Saved data entries:
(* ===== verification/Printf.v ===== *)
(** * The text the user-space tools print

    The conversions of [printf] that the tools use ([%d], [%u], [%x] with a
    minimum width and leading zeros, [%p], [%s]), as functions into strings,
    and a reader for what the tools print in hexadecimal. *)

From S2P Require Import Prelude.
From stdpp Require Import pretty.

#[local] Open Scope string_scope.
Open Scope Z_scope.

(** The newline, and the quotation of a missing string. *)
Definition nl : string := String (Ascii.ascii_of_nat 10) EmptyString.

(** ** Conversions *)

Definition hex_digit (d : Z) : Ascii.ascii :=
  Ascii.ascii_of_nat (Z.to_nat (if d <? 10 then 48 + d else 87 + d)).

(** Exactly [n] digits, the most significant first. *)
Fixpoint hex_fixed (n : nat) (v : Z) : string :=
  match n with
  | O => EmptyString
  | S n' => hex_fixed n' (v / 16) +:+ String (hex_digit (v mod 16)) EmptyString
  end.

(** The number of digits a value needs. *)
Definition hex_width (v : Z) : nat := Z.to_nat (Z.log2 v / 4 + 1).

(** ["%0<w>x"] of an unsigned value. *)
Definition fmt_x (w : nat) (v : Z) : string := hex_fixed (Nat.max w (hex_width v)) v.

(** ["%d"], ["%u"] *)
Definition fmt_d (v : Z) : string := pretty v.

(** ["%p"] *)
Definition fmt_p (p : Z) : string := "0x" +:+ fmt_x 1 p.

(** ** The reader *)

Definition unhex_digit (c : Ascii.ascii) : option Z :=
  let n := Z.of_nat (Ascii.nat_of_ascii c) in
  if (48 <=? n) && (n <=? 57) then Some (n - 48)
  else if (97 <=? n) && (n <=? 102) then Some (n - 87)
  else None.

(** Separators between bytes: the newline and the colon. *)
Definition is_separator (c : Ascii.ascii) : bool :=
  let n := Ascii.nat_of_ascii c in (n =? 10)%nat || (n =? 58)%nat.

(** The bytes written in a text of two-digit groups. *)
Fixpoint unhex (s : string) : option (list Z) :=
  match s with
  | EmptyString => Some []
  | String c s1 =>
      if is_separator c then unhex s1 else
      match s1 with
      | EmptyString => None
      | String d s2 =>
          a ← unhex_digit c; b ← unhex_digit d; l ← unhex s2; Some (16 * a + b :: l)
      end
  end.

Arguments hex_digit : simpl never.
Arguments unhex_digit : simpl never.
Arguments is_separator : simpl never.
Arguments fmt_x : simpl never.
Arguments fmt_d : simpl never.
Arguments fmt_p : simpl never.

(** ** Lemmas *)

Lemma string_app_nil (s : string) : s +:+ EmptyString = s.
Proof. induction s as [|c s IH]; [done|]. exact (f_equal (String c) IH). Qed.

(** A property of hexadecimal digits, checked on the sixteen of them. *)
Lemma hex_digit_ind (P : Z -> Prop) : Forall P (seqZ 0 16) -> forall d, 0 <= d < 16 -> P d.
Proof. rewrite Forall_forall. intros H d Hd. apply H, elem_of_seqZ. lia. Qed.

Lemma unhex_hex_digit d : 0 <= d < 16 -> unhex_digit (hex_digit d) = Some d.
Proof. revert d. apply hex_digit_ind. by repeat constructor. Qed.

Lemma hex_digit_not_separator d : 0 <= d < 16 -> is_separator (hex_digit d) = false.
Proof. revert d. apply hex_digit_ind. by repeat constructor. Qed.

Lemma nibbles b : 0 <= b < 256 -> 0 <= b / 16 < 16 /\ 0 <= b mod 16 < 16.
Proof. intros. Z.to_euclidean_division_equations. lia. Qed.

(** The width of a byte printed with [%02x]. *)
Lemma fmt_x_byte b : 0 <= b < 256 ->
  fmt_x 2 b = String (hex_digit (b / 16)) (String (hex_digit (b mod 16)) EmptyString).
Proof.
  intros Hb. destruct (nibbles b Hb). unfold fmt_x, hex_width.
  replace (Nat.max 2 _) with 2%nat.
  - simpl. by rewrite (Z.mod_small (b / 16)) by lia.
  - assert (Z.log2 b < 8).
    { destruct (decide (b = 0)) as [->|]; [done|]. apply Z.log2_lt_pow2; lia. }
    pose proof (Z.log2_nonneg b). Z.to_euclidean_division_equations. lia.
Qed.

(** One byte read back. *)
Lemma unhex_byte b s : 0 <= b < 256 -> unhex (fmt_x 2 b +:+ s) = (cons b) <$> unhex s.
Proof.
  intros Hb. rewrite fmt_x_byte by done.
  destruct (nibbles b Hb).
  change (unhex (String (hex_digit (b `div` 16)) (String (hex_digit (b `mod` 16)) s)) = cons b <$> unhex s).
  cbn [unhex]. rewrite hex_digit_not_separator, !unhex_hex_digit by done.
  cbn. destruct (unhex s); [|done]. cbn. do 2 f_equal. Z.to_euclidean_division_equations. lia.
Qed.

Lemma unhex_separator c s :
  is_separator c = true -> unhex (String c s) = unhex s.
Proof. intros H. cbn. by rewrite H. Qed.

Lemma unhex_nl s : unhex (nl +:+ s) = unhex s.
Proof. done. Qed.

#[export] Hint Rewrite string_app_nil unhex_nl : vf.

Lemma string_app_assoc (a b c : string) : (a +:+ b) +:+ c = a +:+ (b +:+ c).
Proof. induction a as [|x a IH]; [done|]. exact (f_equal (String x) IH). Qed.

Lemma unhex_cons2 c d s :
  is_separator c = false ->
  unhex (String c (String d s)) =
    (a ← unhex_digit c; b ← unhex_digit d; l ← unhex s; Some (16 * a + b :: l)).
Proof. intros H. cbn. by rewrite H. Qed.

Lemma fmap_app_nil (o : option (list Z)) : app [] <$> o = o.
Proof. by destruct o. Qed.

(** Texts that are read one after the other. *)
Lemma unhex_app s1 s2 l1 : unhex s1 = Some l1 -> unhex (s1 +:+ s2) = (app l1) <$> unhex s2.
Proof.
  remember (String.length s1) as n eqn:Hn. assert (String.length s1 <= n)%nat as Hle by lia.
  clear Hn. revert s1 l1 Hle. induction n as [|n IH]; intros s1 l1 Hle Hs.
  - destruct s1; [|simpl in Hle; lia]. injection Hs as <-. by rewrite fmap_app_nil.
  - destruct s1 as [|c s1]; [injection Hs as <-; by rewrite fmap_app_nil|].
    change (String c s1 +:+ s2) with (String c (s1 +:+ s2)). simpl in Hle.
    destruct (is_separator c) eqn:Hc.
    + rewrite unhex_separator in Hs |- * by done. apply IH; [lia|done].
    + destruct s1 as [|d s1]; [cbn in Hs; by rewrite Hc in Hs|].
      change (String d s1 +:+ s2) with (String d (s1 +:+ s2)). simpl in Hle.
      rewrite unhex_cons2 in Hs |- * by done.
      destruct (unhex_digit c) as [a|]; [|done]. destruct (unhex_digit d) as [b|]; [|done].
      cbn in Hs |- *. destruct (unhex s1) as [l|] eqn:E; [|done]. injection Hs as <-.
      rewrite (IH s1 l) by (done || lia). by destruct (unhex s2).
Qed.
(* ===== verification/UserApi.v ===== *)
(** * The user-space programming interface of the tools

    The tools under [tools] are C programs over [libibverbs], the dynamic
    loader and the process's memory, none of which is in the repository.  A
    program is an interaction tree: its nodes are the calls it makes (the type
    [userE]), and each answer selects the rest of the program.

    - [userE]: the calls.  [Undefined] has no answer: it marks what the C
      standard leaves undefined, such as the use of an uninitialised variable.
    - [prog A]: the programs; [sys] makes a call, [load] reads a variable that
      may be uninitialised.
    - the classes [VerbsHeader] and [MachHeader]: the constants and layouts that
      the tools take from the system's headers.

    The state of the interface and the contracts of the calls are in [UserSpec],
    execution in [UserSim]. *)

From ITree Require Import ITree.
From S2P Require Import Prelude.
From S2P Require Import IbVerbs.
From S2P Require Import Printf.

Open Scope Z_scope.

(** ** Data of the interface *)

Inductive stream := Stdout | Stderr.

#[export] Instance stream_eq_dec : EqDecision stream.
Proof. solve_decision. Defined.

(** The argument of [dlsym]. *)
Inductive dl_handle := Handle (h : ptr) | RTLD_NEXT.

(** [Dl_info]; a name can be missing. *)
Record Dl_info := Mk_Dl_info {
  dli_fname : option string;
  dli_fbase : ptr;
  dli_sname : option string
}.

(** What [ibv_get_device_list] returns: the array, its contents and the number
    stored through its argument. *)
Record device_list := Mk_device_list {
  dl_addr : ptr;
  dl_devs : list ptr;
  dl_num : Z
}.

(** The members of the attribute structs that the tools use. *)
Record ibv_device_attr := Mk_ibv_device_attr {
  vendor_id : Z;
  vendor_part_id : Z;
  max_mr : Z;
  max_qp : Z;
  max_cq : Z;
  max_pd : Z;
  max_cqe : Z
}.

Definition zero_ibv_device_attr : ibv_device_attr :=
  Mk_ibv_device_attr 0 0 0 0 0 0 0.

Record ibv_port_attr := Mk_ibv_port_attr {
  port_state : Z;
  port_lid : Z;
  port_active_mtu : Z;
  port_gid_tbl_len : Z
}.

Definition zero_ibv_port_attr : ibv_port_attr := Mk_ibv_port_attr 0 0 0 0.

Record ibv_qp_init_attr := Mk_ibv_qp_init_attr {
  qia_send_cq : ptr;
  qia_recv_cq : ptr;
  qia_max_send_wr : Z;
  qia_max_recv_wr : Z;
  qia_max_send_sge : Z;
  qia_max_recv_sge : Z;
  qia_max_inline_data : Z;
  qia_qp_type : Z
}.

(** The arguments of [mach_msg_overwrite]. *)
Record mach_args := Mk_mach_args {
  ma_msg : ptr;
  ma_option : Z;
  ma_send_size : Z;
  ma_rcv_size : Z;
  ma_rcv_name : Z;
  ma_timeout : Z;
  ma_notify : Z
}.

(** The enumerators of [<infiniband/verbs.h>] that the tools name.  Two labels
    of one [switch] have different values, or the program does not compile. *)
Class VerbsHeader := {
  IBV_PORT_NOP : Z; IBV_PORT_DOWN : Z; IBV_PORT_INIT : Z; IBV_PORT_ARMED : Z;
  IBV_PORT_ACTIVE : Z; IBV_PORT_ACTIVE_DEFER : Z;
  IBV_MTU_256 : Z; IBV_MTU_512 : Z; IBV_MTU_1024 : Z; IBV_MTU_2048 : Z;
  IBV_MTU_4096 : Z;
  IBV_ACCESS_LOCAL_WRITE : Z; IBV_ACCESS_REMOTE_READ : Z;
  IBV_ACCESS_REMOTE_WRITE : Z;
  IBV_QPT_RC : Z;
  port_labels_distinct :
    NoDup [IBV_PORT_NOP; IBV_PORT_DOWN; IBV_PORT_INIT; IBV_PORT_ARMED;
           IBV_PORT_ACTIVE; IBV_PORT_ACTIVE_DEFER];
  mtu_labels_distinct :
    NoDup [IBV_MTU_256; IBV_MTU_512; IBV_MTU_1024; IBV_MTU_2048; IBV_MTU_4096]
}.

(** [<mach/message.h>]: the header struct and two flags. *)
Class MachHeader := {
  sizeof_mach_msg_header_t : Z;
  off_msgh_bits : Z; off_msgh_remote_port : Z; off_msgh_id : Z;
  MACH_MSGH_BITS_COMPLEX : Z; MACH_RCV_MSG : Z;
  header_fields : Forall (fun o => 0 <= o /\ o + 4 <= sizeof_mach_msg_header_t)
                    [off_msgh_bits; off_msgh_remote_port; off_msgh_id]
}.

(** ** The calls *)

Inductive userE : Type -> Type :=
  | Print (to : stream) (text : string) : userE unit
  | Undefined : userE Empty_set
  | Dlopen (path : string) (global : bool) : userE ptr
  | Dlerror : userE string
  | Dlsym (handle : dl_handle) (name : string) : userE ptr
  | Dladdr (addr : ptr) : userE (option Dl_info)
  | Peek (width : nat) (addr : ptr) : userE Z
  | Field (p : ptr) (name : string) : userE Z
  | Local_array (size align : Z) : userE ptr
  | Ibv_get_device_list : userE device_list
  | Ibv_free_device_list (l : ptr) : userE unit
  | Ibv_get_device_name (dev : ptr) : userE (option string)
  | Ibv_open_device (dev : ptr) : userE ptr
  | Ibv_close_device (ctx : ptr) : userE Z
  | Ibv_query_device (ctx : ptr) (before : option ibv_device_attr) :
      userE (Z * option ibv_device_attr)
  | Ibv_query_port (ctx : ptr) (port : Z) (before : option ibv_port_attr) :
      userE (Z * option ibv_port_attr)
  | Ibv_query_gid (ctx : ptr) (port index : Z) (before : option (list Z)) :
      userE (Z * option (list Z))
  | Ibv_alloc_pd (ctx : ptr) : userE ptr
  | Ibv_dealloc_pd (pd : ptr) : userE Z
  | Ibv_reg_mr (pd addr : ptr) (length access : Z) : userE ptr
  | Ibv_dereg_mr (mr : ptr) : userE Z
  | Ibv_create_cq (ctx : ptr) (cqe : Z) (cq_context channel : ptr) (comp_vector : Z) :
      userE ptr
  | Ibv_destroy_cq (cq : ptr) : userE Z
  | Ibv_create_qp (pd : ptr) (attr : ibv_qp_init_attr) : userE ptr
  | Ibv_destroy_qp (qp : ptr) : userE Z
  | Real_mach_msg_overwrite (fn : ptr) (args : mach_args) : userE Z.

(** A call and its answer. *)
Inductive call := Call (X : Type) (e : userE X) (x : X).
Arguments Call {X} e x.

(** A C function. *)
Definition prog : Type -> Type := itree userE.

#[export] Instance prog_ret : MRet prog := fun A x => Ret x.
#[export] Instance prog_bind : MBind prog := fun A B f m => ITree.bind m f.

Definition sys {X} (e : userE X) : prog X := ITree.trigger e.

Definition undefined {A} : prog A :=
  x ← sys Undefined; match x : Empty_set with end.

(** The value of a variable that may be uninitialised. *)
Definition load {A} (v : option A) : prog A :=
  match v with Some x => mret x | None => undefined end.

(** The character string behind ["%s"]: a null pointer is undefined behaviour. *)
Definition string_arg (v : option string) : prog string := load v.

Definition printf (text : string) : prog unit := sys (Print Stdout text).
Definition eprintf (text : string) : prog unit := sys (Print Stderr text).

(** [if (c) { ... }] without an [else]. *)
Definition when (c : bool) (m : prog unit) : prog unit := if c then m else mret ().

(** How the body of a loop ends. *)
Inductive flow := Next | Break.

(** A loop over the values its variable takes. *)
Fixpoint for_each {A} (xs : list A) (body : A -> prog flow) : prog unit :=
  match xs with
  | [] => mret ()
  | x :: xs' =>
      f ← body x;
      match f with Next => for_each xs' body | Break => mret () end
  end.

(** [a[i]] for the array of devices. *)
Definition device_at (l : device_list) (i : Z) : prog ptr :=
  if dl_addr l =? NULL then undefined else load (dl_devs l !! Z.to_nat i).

• **TRY IT**: For every line of the data above that contains "assert", copy that line.

• **SOLUTION**:
  - assert (Z.log2 b < 8).
  remember (String.length s1) as n eqn:Hn. assert (String.length s1 <= n)%nat as Hle by lia.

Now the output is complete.